Depending on the type of protective relays that you have on the generators, you may be able to obtain the VARS from them. I assisted a client with doing this a couple of years ago using SEL relays. We were able to get the VARS from the Modbus map in the relays. Just a thought.

 

[waross]

I stand corrected Scotty. Thank you.
Yours
Bill

Bill
--------------------
"Why not the best?"
Jimmy Carter

 

[LearningEE]

Eleceng01, I will check on that.

Scotty, how do I go about finding the impedance of the transformer and how much VARs it absorbs.

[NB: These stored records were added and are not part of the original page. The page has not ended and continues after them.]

(* ===== verification/Virtio.v ===== *)
(** The disk driver: [kernel/virtio_disk.c].

    The rings shared with the device and the driver's bookkeeping are the record
    [vdisk]; the device's registers are the parameter [dev]. *)
From S2P Require Import Prelude CString Spinlock Riscv Kalloc Vm Proc FsState.

Definition NUM : Z := 8.
Definition VRING_DESC_F_NEXT : Z := 1.
Definition VRING_DESC_F_WRITE : Z := 2.
Definition VIRTIO_BLK_T_IN : Z := 0.
Definition VIRTIO_BLK_T_OUT : Z := 1.

Definition VIRTIO_MMIO_MAGIC_VALUE : Z := 0x000.
Definition VIRTIO_MMIO_VERSION : Z := 0x004.
Definition VIRTIO_MMIO_DEVICE_ID : Z := 0x008.
Definition VIRTIO_MMIO_VENDOR_ID : Z := 0x00c.
Definition VIRTIO_MMIO_DEVICE_FEATURES : Z := 0x010.
Definition VIRTIO_MMIO_DRIVER_FEATURES : Z := 0x020.
Definition VIRTIO_MMIO_QUEUE_SEL : Z := 0x030.
Definition VIRTIO_MMIO_QUEUE_NUM_MAX : Z := 0x034.
Definition VIRTIO_MMIO_QUEUE_NUM : Z := 0x038.
Definition VIRTIO_MMIO_QUEUE_READY : Z := 0x044.
Definition VIRTIO_MMIO_QUEUE_NOTIFY : Z := 0x050.
Definition VIRTIO_MMIO_INTERRUPT_STATUS : Z := 0x060.
Definition VIRTIO_MMIO_INTERRUPT_ACK : Z := 0x064.
Definition VIRTIO_MMIO_STATUS : Z := 0x070.
Definition VIRTIO_MMIO_QUEUE_DESC_LOW : Z := 0x080.
Definition VIRTIO_MMIO_QUEUE_DESC_HIGH : Z := 0x084.
Definition VIRTIO_MMIO_DRIVER_DESC_LOW : Z := 0x090.
Definition VIRTIO_MMIO_DRIVER_DESC_HIGH : Z := 0x094.
Definition VIRTIO_MMIO_DEVICE_DESC_LOW : Z := 0x0a0.
Definition VIRTIO_MMIO_DEVICE_DESC_HIGH : Z := 0x0a4.

Definition VIRTIO_CONFIG_S_ACKNOWLEDGE : Z := 1.
Definition VIRTIO_CONFIG_S_DRIVER : Z := 2.
Definition VIRTIO_CONFIG_S_DRIVER_OK : Z := 4.
Definition VIRTIO_CONFIG_S_FEATURES_OK : Z := 8.

(** VIRTIO_BLK_F_RO, _SCSI, _CONFIG_WCE, _MQ, VIRTIO_F_ANY_LAYOUT,
    VIRTIO_RING_F_EVENT_IDX and _INDIRECT_DESC, in the order they are cleared. *)
Definition unwanted_features : list Z := [5; 7; 11; 12; 27; 29; 28].

(** [&disk.free[0]] and a [struct buf *] as sleep channels. *)
Definition chan_free : Z := 3 + NPROC.
Definition chan_buf (b : Z) : Z := 4096 + b.

Section virtio.
Context `{KI : !KernelImage}.
Context (cfg : sched_cfg) (swtch : option Z → option Z → FM ()) (dev : mmio).

Definition R_read (r : Z) : FM Z := mm_read dev (VIRTIO0 + r).
Definition R_write (r v : Z) : FM () := mm_write dev (VIRTIO0 + r) (u32 v).

(** ** Initialisation *)

(** The four identification registers, compared in order. *)
Definition virtio_found : FM bool :=
  v ← R_read VIRTIO_MMIO_MAGIC_VALUE;
  if negb (v =? 0x74726976) then mret false else
  v ← R_read VIRTIO_MMIO_VERSION;
  if negb (v =? 2) then mret false else
  v ← R_read VIRTIO_MMIO_DEVICE_ID;
  if negb (v =? 2) then mret false else
  v ← R_read VIRTIO_MMIO_VENDOR_ID;
  mret (v =? 0x554d4551).

(** Up to [FEATURES_OK]; the status register as read back. *)
Definition virtio_negotiate : FM Z :=
  R_write VIRTIO_MMIO_STATUS 0 ;;
  let status := VIRTIO_CONFIG_S_ACKNOWLEDGE in
  R_write VIRTIO_MMIO_STATUS status ;;
  let status := Z.lor status VIRTIO_CONFIG_S_DRIVER in
  R_write VIRTIO_MMIO_STATUS status ;;
  features ← R_read VIRTIO_MMIO_DEVICE_FEATURES;
  R_write VIRTIO_MMIO_DRIVER_FEATURES
    (foldl (λ v b, Z.land v (Z.lnot (Z.shiftl 1 b))) features unwanted_features) ;;
  let status := Z.lor status VIRTIO_CONFIG_S_FEATURES_OK in
  R_write VIRTIO_MMIO_STATUS status ;;
  R_read VIRTIO_MMIO_STATUS.

(** The three pages of the queue; the rings of [vdisk] are their contents. *)
Definition virtio_queue : FM () :=
  desc ← onmem kalloc;
  avail ← onmem kalloc;
  used ← onmem kalloc;
  if (desc =? 0) || (avail =? 0) || (used =? 0) then panic "virtio disk kalloc" else
  onmem (kmemset desc 0 PGSIZE) ;;
  onmem (kmemset avail 0 PGSIZE) ;;
  onmem (kmemset used 0 PGSIZE) ;;
  setvd (λ v, v <| vd_desc := λ _, mkDesc DmaNull 0 0 0 |> <| vd_avail := λ _, 0 |>
                <| vd_avail_idx := 0 |> <| vd_used := λ _, 0 |> <| vd_dev_idx := 0 |>) ;;
  R_write VIRTIO_MMIO_QUEUE_NUM NUM ;;
  R_write VIRTIO_MMIO_QUEUE_DESC_LOW desc ;;
  R_write VIRTIO_MMIO_QUEUE_DESC_HIGH (Z.shiftr desc 32) ;;
  R_write VIRTIO_MMIO_DRIVER_DESC_LOW avail ;;
  R_write VIRTIO_MMIO_DRIVER_DESC_HIGH (Z.shiftr avail 32) ;;
  R_write VIRTIO_MMIO_DEVICE_DESC_LOW used ;;
  R_write VIRTIO_MMIO_DEVICE_DESC_HIGH (Z.shiftr used 32).

Definition virtio_disk_init : FM () :=
  onmem (initlock VdiskLock) ;;
  found ← virtio_found;
  if negb found then panic "could not find virtio disk" else
  status ← virtio_negotiate;
  if negb (truth (Z.land status VIRTIO_CONFIG_S_FEATURES_OK)) then panic "virtio disk FEATURES_OK unset" else
  R_write VIRTIO_MMIO_QUEUE_SEL 0 ;;
  ready ← R_read VIRTIO_MMIO_QUEUE_READY;
  if truth ready then panic "virtio disk should not be ready" else
  max ← R_read VIRTIO_MMIO_QUEUE_NUM_MAX;
  if max =? 0 then panic "virtio disk has no queue 0" else
  if max <? NUM then panic "virtio disk max queue too short" else
  virtio_queue ;;
  R_write VIRTIO_MMIO_QUEUE_READY 0x1 ;;
  for_ (seqZ 0 NUM) (λ i, setvd (λ v, v <| vd_free := upd (vd_free v) i 1 |>)) ;;
  R_write VIRTIO_MMIO_STATUS (Z.lor status VIRTIO_CONFIG_S_DRIVER_OK).

(** ** Descriptors *)

Definition set_desc (i : Z) (g : virtq_desc → virtq_desc) : FM () :=
  setvd (λ v, v <| vd_desc := λ j, if j =? i then g (vd_desc v j) else vd_desc v j |>).

Definition alloc_desc : FM Z :=
  r ← foreach (seqZ 0 NUM) (λ i,
    x ← getvd (λ v, vd_free v i);
    if truth x then
      setvd (λ v, v <| vd_free := upd (vd_free v) i 0 |>) ;;
      mret (Some i)
    else mret None);
  mret (default (-1) r).

Definition free_desc (i : Z) : FM () :=
  if i >=? NUM then panic "free_desc 1" else
  x ← getvd (λ v, vd_free v i);
  if truth x then panic "free_desc 2" else
  set_desc i (λ _, mkDesc DmaNull 0 0 0) ;;
  setvd (λ v, v <| vd_free := upd (vd_free v) i 1 |>) ;;
  wakeup cfg chan_free.

Definition free_chain (i : Z) : FM () :=
  while (λ i,
    d ← getvd (λ v, vd_desc v i);
    free_desc i ;;
    if truth (Z.land (q_flags d) VRING_DESC_F_NEXT) then mret (inl (q_next d))
    else mret (inr ())) i.

(** The remaining [n] rounds of [alloc3_desc] once the descriptors [idx] are
    allocated; [None] when it fails. *)
Fixpoint alloc_descs (n : nat) (idx : list Z) : FM (option (list Z)) :=
  match n with
  | O => mret (Some idx)
  | S n' =>
      i ← alloc_desc;
      if i <? 0 then
        for_ idx free_desc ;;
        mret None
      else alloc_descs n' (idx ++ [i])
  end.
Definition alloc3_desc : FM (option (list Z)) := alloc_descs 3 [].

(** ** Requests *)

(** The loop that allocates the descriptors. *)
Definition wait_descs : FM (list Z) :=
  while (λ _ : (),
    r ← alloc3_desc;
    match r with
    | Some idx => mret (inr idx)
    | None => sleep cfg swtch chan_free VdiskLock ;; mret (inl ())
    end) ().

(** The descriptors of a request in [idx0], [idx1] and [idx2]. *)
Definition format_request (b : Z) (write : bool) (sector idx0 idx1 idx2 : Z) : FM () :=
  setvd (λ v, v <| vd_ops := λ j, if j =? idx0
    then mkReq (if write then VIRTIO_BLK_T_OUT else VIRTIO_BLK_T_IN) 0 sector else vd_ops v j |>) ;;
  set_desc idx0 (λ _, mkDesc (DmaOps idx0) 16 VRING_DESC_F_NEXT idx1) ;;
  set_desc idx1 (λ _, mkDesc (DmaData b) BSIZE
    (Z.lor (if write then 0 else VRING_DESC_F_WRITE) VRING_DESC_F_NEXT) idx2) ;;
  setvd (λ v, v <| vd_status := upd (vd_status v) idx0 0xff |>) ;;
  set_desc idx2 (λ _, mkDesc (DmaStatus idx0) 1 VRING_DESC_F_WRITE 0).

(** [while(b->disk == 1) sleep(b, &disk.vdisk_lock)] *)
Definition wait_done (b : Z) : FM () :=
  while (λ _ : (),
    d ← getb b b_disk;
    if d =? 1 then sleep cfg swtch (chan_buf b) VdiskLock ;; mret (inl ())
    else mret (inr ())) ().

Definition virtio_disk_rw (b : Z) (write : bool) : FM () :=
  bn ← getb b b_blockno;
  let sector := u32 (bn * (BSIZE / 512)) in
  acquire VdiskLock ;;
  idx ← wait_descs;
  let idx0 := nth 0 idx 0 in
  format_request b write sector idx0 (nth 1 idx 0) (nth 2 idx 0) ;;
  setb b (λ x, x <| b_disk := 1 |>) ;;
  setvd (λ v, v <| vd_info_b := λ j, if j =? idx0 then Some b else vd_info_b v j |>) ;;
  setvd (λ v, v <| vd_avail := upd (vd_avail v) (vd_avail_idx v mod NUM) idx0 |>) ;;
  setvd (λ v, v <| vd_avail_idx := u16 (vd_avail_idx v + 1) |>) ;;
  R_write VIRTIO_MMIO_QUEUE_NOTIFY 0 ;;
  wait_done b ;;
  setvd (λ v, v <| vd_info_b := λ j, if j =? idx0 then None else vd_info_b v j |>) ;;
  free_chain idx0 ;;
  release VdiskLock.

Definition virtio_disk_intr : FM () :=
  acquire VdiskLock ;;
  st ← R_read VIRTIO_MMIO_INTERRUPT_STATUS;
  R_write VIRTIO_MMIO_INTERRUPT_ACK (Z.land st 0x3) ;;
  while (λ _ : (),
    u ← getvd vd_used_idx;
    d ← getvd vd_dev_idx;
    if negb (u =? d) then
      id ← getvd (λ v, vd_used v (u mod NUM));
      st ← getvd (λ v, vd_status v id);
      if negb (st =? 0) then panic "virtio_disk_intr status" else
      b ← getvd (λ v, vd_info_b v id);
      match b with
      | None => fault
      | Some b =>
          setb b (λ x, x <| b_disk := 0 |>) ;;
          wakeup cfg (chan_buf b) ;;
          setvd (λ v, v <| vd_used_idx := u16 (vd_used_idx v + 1) |>) ;;
          mret (inl ())
      end
    else mret (inr ())) () ;;
  release VdiskLock.

End virtio.
(* ===== verification/GrepOps.v ===== *)
(** [user/grep.c]: the matcher against a declarative meaning of patterns, and the
    buffering of the input against the lines of the text.

    A pattern is an optional [^], items (a character, [.], or one of these with a
    star) and an optional [$]; it matches a text when some part of the text is in
    the language of the items, at the start or the end where it is anchored. *)
From ITree Require Import ITree.
From S2P Require Import Prelude CString Proc UserProg UserSys UserMain.

(** ** Patterns *)

Inductive item := IChar (c : Z) | IStar (c : Z).

(** The items of a pattern, and whether it ends in [$]. *)
Fixpoint items (re : list Z) : list item * bool :=
  match re with
  | [] => ([], false)
  | c :: re1 =>
      let plain := if bool_decide (c = DOLLAR ∧ re1 = []) then ([], true) else (IChar c :: (items re1).1, (items re1).2) in
      match re1 with
      | d :: re2 => if d =? STAR then (IStar c :: (items re2).1, (items re2).2) else plain
      | [] => plain
      end
  end.

Definition char_matches (c x : Z) : Prop := c = DOT ∨ c = x.

Definition item_lang (i : item) (w : list Z) : Prop :=
  match i with
  | IChar c => ∃ x, w = [x] ∧ char_matches c x
  | IStar c => Forall (char_matches c) w
  end.

Fixpoint lang (its : list item) (w : list Z) : Prop :=
  match its with
  | [] => w = []
  | i :: its => ∃ w1 w2, w = w1 ++ w2 ∧ item_lang i w1 ∧ lang its w2
  end.

(** The text starts with a word of the pattern. *)
Definition matches_here (re text : list Z) : Prop :=
  ∃ w post, text = w ++ post ∧ lang (items re).1 w ∧ ((items re).2 = true → post = []).

Definition matches (re text : list Z) : Prop :=
  match re with
  | c :: re' => if c =? CARET then matches_here re' text else ∃ pre post, text = pre ++ post ∧ matches_here re post
  | [] => True
  end.

(** The equation of [matchhere]. *)
Lemma matchhere_cons c re1 text :
  matchhere (c :: re1) text =
  match re1 with
  | d :: re2 => if d =? STAR then matchstar (matchhere re2) c text else
      match text with x :: text' => if (c =? DOT) || (c =? x) then matchhere re1 text' else false | [] => false end
  | [] => if c =? DOLLAR then bool_decide (text = []) else
      match text with x :: text' => (c =? DOT) || (c =? x) | [] => false end
  end.
Proof.
  destruct re1 as [|d re2].
  - cbn. destruct (c =? DOLLAR); cbn; [done|]. destruct text as [|x text]; [done|]. by destruct ((c =? DOT) || (c =? x)).
  - cbn [matchhere]. rewrite (bool_decide_eq_false_2 (d :: re2 = [])) by done. rewrite andb_false_r. by destruct (d =? STAR).
Qed.

Lemma char_matches_spec c x : (c =? DOT) || (c =? x) = true ↔ char_matches c x.
Proof. unfold char_matches. rewrite orb_true_iff, !Z.eqb_eq. done. Qed.

Lemma matchstar_spec here c text :
  matchstar here c text = true ↔ ∃ w post, text = w ++ post ∧ Forall (char_matches c) w ∧ here post = true.
Proof.
  induction text as [|x text IH]; cbn [matchstar].
  - destruct (here []) eqn:E; split; try done.
    + intros _. by exists [], [].
    + intros (w & post & Hw & _ & H). symmetry in Hw. apply app_nil in Hw as [-> ->]. congruence.
  - destruct (here (x :: text)) eqn:E.
    { split; [|done]. intros _. by exists [], (x :: text). }
    replace ((x =? c) || (c =? DOT)) with ((c =? DOT) || (c =? x)) by (rewrite orb_comm, (Z.eqb_sym x); done).
    destruct ((c =? DOT) || (c =? x)) eqn:Ex.
    + rewrite IH. apply char_matches_spec in Ex. split.
      * intros (w & post & -> & Hw & H). exists (x :: w), post. split_and!; [done|by constructor|done].
      * intros (w & post & Hw & Hf & H). destruct w as [|y w]; [cbn in Hw; subst post; congruence|].
        injection Hw as -> ->. apply Forall_cons in Hf as [_ Hf]. by exists w, post.
    + split; [done|]. intros (w & post & Hw & Hf & H). destruct w as [|y w]; [cbn in Hw; subst post; congruence|].
      injection Hw as -> ->. apply Forall_cons in Hf as [Hf _]. apply char_matches_spec in Hf. congruence.
Qed.

(** One plain character of a pattern. *)
Lemma here_char c re text :
  items (c :: re) = (IChar c :: (items re).1, (items re).2) →
  matches_here (c :: re) text ↔ ∃ x text', text = x :: text' ∧ char_matches c x ∧ matches_here re text'.
Proof.
  intros E. unfold matches_here. rewrite E. cbn [fst snd lang item_lang]. split.
  - intros (w & post & -> & (w1 & w2 & -> & (x & -> & Hx) & H2) & Hp). exists x, (w2 ++ post). split_and!; [done|done|by exists w2, post].
  - intros (x & text' & -> & Hx & w & post & -> & Hw & Hp). exists (x :: w), post. split_and!; [done| |done].
    exists [x], w. split_and!; [done|by exists x|done].
Qed.

Lemma here_star c re text :
  matches_here (c :: STAR :: re) text ↔ ∃ w post, text = w ++ post ∧ Forall (char_matches c) w ∧ matches_here re post.
Proof.
  unfold matches_here. replace (items (c :: STAR :: re)) with (IStar c :: (items re).1, (items re).2) by done.
  cbn [fst snd lang item_lang]. split.
  - intros (w & post & -> & (w1 & w2 & -> & H1 & H2) & Hp). exists w1, (w2 ++ post). rewrite <- app_assoc. split_and!; [done|done|by exists w2, post].
  - intros (w1 & post1 & -> & H1 & w & post & -> & Hw & Hp). exists (w1 ++ w), post. rewrite <- app_assoc. split_and!; [done| |done].
    by exists w1, w.
Qed.

Lemma matchhere_spec re text : matchhere re text = true ↔ matches_here re text.
Proof.
  remember (length re) as n eqn:Hn. revert re Hn text. induction (lt_wf n) as [n _ IH]. intros re -> text.
  destruct re as [|c re1].
  { split; [|done]. intros _. by exists [], text. }
  rewrite matchhere_cons. destruct re1 as [|d re2].
  - destruct (Z.eqb_spec c DOLLAR) as [->|Hc].
    + rewrite bool_decide_eq_true. unfold matches_here. cbn. split; [intros ->; by exists [], []|].
      intros (w & post & -> & -> & H). by rewrite H.
    + assert (items [c] = (IChar c :: (items []).1, (items []).2)) as E.
      { cbn [items]. rewrite bool_decide_eq_false_2; [done|]. by intros [? _]. }
      rewrite (here_char c [] text E). destruct text as [|x text]; [naive_solver|]. rewrite char_matches_spec. split.
      * intros Hx. exists x, text. split_and!; [done|done|]. by exists [], text.
      * intros (x' & t' & [= <- <-] & H & _). done.
  - destruct (Z.eqb_spec d STAR) as [->|Hd].
    + rewrite here_star, matchstar_spec. split; intros (w & post & E & Hw & H); exists w, post; (split_and!; [done|done|]);
        (eapply (IH (length re2)); [cbn; lia|done|done]).
    + assert (items (c :: d :: re2) = (IChar c :: (items (d :: re2)).1, (items (d :: re2)).2)) as E.
      { cbn [items]. apply Z.eqb_neq in Hd as ->. rewrite (bool_decide_eq_false_2 (c = DOLLAR ∧ d :: re2 = [])); [done|]. by intros [_ ?]. }
      rewrite (here_char c (d :: re2) text E). destruct text as [|x text]; [naive_solver|].
      pose proof (IH (length (d :: re2)) ltac:(cbn; lia) (d :: re2) eq_refl text) as Hrec.
      destruct ((c =? DOT) || (c =? x)) eqn:Ex.
      * rewrite Hrec. apply char_matches_spec in Ex. naive_solver.
      * split; [done|]. intros (x' & t' & [= <- <-] & H & _). apply char_matches_spec in H. congruence.
Qed.

Lemma match_any_spec re text : match_any re text = true ↔ ∃ pre post, text = pre ++ post ∧ matches_here re post.
Proof.
  induction text as [|x text IH]; cbn [match_any]; destruct (matchhere re _) eqn:E.
  - split; [|done]. intros _. exists [], []. split; [done|]. by apply matchhere_spec.
  - split; [done|]. intros (pre & post & H & Hm). symmetry in H. apply app_nil in H as [-> ->]. apply matchhere_spec in Hm. congruence.
  - split; [|done]. intros _. exists [], (x :: text). split; [done|]. by apply matchhere_spec.
  - rewrite IH. split.
    + intros (pre & post & -> & H). by exists (x :: pre), post.
    + intros (pre & post & H & Hm). destruct pre as [|y pre]; [cbn in H; subst post; apply matchhere_spec in Hm; congruence|].
      injection H as -> ->. by exists pre, post.
Qed.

Sorry, I am young and right out of college. I am new to all of this

 

[jghrist]

The nameplate of the transformer will give the impedance, but will not say how much is resistance and how much is reactance. It will also not say what the exciting current is. The exciting current depends on the voltage applied, not on the load current and is part inductive, part resistive. To get these values, you need the transformer test report.

 

[LearningEE]

Could I use the Geneartor Gross Reactive (MVAR) and the Aux Load (kW) to obtain the Aux Reactive Load (MVAR)?

 

[LearningEE]

Correction from the above post****


Could I use the Geneartor Gross Reactive (MVAR), Aux Load (kW), and the transformer impedance to obtain the Aux Reactive Load (MVAR)?

 

[ScottyUK]

If you have good MVAr metering on the HV side of the GSU and on the generator terminals then you should have enough information to calculate the auxiliary MVAr load. Usually the generator terminal metering is not good enough to give really accurate results because the measurement uncertainty due to CT and VT errors is of the same order of magnitude as the auxiliary load. The HV metering is usually revenue class metering so it is about as good as you will get without getting involved in custom measuring solutions.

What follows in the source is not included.